[Opening DATA section]
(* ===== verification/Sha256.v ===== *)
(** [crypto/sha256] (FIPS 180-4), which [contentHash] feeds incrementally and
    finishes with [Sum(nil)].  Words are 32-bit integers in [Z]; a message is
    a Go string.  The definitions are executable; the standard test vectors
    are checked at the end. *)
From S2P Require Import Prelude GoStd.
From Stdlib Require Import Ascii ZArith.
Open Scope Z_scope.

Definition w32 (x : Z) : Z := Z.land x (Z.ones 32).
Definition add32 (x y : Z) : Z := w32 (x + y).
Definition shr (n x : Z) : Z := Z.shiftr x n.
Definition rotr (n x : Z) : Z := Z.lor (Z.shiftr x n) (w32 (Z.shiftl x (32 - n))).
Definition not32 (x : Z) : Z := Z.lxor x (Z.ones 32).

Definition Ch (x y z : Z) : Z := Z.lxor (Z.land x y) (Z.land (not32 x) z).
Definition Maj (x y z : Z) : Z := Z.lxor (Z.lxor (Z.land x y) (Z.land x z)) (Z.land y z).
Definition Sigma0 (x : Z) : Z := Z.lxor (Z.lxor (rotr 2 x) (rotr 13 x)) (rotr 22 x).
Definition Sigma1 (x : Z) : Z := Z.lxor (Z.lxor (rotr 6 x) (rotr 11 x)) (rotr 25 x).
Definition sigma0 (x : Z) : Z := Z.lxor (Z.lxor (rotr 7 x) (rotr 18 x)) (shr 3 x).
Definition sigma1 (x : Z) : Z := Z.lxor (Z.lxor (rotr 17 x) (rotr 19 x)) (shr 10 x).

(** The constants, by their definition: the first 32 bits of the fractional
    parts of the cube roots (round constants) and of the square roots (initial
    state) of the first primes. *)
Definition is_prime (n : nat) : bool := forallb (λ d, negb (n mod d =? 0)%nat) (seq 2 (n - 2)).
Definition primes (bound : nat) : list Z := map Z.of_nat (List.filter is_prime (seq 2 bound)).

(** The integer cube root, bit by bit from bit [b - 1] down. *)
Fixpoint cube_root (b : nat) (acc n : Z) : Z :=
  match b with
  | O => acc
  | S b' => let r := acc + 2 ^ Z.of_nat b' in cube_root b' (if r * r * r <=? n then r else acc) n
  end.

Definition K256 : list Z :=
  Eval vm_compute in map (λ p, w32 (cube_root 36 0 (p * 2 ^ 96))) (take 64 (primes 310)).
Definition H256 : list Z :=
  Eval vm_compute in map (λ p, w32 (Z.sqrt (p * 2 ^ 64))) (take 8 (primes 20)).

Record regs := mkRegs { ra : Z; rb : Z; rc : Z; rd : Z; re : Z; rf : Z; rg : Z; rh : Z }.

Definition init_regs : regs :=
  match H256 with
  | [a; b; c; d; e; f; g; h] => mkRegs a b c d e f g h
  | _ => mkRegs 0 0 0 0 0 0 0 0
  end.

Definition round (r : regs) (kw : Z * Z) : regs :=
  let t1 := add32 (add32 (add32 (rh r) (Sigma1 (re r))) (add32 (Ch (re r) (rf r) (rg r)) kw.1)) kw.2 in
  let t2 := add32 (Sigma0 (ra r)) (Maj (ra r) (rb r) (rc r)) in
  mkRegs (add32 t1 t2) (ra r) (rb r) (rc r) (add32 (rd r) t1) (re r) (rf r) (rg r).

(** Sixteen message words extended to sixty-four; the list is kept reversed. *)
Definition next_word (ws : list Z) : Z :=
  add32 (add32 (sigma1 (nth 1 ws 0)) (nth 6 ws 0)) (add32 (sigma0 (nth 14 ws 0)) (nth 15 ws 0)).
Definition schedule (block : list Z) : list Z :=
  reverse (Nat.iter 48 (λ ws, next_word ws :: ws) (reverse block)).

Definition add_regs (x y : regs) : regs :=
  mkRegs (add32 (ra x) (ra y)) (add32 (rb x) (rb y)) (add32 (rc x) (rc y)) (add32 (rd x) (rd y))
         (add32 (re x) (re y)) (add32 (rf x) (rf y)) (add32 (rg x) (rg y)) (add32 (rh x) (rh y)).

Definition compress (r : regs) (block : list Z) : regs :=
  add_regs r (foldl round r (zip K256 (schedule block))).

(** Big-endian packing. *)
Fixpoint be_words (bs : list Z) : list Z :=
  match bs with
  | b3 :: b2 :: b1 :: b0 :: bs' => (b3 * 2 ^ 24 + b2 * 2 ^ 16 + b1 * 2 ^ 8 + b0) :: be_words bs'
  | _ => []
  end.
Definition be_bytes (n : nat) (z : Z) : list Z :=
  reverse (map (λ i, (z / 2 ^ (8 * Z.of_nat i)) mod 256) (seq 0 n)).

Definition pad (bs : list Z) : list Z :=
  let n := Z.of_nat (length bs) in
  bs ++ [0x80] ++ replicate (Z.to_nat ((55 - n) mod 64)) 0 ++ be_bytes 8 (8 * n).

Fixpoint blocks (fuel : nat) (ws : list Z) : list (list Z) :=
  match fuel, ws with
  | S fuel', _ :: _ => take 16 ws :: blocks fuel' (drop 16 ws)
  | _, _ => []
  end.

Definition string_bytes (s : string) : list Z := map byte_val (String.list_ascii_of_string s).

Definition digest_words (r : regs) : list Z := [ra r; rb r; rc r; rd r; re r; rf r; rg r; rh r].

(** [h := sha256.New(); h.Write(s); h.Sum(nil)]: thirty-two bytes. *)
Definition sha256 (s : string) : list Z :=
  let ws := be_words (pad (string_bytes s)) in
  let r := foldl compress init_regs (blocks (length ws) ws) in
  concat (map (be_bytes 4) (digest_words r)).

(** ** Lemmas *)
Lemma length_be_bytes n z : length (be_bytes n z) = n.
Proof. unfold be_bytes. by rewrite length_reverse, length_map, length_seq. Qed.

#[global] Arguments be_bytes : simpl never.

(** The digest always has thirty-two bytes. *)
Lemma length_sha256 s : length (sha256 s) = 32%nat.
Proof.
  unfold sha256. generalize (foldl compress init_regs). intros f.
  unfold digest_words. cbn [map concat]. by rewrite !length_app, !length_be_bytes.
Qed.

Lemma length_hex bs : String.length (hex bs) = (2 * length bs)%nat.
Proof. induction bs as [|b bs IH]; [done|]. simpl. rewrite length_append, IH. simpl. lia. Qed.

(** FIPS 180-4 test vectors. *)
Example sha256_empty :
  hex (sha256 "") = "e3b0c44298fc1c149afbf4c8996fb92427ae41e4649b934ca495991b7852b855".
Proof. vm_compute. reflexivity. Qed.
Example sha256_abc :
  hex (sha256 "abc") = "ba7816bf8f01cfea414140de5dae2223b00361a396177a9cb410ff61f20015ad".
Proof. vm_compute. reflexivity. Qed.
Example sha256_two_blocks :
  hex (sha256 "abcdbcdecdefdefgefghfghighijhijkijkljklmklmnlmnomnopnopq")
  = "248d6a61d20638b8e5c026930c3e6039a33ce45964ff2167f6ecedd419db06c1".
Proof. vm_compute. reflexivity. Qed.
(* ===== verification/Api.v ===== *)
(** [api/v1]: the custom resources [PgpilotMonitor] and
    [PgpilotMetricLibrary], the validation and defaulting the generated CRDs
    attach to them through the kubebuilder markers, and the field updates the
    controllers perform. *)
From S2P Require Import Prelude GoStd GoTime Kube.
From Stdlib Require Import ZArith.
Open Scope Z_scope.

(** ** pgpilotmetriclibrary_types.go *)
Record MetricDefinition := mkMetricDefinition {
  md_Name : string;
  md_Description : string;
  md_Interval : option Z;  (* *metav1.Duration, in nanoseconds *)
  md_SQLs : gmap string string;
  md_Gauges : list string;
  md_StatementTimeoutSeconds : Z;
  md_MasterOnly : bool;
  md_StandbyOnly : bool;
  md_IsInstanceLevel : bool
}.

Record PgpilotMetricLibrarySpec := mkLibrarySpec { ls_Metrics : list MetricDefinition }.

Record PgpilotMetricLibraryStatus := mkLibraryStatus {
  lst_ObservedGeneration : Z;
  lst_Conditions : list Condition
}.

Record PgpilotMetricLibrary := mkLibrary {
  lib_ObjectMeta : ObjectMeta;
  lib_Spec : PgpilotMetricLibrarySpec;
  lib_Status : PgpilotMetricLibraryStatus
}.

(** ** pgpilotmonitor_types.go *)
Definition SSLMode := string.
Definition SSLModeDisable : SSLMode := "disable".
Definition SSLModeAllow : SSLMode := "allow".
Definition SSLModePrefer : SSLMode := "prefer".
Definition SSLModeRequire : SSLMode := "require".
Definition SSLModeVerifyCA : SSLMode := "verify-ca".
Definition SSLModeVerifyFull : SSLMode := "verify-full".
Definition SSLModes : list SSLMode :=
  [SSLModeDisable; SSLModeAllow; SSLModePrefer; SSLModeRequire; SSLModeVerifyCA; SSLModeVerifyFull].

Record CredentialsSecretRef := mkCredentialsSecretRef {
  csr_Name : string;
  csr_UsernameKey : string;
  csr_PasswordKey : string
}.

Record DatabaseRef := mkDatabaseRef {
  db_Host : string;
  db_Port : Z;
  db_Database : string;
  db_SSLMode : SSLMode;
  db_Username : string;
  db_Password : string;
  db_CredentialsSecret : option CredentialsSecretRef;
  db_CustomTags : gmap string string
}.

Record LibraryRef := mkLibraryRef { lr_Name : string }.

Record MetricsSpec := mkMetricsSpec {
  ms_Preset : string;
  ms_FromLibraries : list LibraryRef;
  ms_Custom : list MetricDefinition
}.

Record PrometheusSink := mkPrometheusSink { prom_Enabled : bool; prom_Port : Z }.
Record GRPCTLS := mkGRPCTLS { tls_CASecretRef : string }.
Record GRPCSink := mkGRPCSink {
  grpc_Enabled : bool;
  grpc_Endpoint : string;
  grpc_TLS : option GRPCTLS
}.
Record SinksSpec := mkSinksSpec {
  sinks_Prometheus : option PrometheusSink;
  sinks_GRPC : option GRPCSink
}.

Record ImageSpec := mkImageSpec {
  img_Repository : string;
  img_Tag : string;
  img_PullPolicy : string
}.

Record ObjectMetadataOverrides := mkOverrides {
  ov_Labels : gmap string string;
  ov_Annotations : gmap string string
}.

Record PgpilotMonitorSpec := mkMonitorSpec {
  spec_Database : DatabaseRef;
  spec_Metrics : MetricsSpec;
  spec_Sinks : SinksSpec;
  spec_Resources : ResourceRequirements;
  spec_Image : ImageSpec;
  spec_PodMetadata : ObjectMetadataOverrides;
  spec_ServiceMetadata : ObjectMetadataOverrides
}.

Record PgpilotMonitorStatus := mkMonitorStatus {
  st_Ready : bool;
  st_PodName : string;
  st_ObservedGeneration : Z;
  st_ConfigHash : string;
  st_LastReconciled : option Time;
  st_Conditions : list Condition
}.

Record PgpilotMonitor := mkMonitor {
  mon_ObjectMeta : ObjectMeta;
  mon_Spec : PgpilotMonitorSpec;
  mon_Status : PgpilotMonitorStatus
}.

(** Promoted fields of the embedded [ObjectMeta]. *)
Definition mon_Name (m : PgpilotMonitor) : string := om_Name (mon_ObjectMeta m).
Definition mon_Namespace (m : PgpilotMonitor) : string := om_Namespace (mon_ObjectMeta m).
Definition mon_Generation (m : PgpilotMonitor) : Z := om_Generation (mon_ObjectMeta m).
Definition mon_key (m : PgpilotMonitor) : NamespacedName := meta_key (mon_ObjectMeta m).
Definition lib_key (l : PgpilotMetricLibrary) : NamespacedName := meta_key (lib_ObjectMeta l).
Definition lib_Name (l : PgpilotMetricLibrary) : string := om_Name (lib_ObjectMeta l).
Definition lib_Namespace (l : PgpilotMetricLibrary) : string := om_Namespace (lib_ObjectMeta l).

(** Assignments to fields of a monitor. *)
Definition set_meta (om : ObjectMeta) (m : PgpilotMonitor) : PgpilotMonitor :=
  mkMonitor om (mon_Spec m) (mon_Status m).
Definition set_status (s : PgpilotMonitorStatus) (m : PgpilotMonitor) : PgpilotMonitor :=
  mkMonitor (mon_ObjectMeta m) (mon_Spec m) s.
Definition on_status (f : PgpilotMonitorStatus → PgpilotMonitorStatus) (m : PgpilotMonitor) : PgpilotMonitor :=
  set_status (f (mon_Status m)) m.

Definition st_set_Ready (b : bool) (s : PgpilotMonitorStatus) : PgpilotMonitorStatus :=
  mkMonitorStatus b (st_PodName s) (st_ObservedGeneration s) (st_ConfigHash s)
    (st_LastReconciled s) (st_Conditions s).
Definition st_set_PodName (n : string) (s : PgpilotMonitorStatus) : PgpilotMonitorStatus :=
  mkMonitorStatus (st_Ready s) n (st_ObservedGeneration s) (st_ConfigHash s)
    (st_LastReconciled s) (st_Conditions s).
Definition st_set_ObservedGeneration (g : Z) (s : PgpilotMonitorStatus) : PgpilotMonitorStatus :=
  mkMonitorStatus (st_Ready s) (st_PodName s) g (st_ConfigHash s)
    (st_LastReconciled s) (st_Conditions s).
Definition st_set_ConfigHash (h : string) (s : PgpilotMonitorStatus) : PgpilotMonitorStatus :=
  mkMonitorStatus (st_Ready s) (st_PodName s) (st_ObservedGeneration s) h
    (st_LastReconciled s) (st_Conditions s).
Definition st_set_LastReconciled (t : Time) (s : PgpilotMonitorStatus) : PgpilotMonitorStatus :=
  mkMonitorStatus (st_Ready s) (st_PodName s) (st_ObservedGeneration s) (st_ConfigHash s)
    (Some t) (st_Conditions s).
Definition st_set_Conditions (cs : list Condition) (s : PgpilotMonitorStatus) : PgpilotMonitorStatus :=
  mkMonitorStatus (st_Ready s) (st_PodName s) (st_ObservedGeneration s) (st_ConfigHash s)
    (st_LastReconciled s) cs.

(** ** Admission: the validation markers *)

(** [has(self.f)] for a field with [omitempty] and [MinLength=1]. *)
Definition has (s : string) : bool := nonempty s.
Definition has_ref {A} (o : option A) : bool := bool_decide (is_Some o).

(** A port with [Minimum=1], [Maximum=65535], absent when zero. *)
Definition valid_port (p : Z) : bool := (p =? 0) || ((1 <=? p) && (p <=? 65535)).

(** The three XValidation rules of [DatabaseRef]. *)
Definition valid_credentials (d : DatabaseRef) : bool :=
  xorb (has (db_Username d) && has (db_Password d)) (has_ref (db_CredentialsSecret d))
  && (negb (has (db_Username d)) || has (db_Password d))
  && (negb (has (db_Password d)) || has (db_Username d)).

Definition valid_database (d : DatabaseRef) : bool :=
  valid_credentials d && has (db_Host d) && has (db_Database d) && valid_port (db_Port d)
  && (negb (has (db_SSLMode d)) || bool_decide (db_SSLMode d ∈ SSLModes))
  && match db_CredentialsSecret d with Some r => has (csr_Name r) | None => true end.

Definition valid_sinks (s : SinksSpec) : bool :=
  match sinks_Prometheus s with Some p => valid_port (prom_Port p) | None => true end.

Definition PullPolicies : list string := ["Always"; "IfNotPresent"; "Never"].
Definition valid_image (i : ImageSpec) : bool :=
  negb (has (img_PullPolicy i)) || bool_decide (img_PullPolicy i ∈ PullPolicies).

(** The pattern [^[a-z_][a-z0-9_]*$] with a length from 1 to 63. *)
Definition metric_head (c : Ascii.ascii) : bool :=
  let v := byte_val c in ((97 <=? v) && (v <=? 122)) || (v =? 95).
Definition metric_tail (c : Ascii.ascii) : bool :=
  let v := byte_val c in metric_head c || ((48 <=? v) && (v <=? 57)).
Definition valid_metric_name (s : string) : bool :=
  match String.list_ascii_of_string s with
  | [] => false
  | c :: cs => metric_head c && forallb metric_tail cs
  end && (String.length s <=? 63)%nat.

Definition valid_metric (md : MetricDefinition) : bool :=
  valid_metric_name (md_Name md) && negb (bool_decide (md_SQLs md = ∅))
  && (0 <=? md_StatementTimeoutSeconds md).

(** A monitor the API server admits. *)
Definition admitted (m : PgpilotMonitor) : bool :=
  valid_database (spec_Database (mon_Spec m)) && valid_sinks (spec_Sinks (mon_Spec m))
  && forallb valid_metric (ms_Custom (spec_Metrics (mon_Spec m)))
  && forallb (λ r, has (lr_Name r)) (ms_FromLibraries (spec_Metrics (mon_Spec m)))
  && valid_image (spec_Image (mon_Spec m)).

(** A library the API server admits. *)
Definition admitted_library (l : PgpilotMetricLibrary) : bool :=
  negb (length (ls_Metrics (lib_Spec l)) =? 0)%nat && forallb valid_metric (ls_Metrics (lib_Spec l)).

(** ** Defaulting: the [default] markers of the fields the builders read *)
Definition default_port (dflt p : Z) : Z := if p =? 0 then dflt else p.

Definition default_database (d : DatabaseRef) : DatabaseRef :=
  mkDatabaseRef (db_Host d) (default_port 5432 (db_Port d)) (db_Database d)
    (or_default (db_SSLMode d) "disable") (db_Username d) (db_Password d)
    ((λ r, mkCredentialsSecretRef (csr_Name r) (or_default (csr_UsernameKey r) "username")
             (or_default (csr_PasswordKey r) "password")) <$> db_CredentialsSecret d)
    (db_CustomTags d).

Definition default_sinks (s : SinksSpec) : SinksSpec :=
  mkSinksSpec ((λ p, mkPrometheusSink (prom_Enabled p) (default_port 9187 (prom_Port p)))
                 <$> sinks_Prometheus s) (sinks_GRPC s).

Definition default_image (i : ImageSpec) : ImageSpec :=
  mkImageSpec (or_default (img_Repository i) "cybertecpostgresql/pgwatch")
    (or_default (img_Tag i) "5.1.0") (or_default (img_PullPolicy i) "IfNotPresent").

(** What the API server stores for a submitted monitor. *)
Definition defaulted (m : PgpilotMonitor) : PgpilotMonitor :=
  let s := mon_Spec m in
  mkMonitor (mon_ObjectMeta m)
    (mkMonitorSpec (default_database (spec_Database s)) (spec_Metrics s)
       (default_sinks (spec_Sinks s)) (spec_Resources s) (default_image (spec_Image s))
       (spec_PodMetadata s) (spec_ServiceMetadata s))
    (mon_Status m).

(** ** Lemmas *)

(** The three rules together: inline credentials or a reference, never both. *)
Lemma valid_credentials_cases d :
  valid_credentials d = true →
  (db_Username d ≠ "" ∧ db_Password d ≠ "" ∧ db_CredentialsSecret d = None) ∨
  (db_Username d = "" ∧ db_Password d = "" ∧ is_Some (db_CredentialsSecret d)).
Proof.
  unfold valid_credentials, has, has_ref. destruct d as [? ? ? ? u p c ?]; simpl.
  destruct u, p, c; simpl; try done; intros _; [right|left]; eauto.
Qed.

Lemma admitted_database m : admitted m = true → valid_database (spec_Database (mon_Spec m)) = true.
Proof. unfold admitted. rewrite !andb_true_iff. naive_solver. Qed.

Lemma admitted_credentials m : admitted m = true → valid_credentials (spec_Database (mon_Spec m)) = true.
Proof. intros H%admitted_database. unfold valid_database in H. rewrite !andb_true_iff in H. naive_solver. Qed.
[Closing DATA section]
**WHAT YOU SHOULD DO**
Of the records above, copy each line that includes "SSLModePrefer".

**EXERCISE RESULT**
Definition SSLModePrefer : SSLMode := "prefer".
  [SSLModeDisable; SSLModeAllow; SSLModePrefer; SSLModeRequire; SSLModeVerifyCA; SSLModeVerifyFull].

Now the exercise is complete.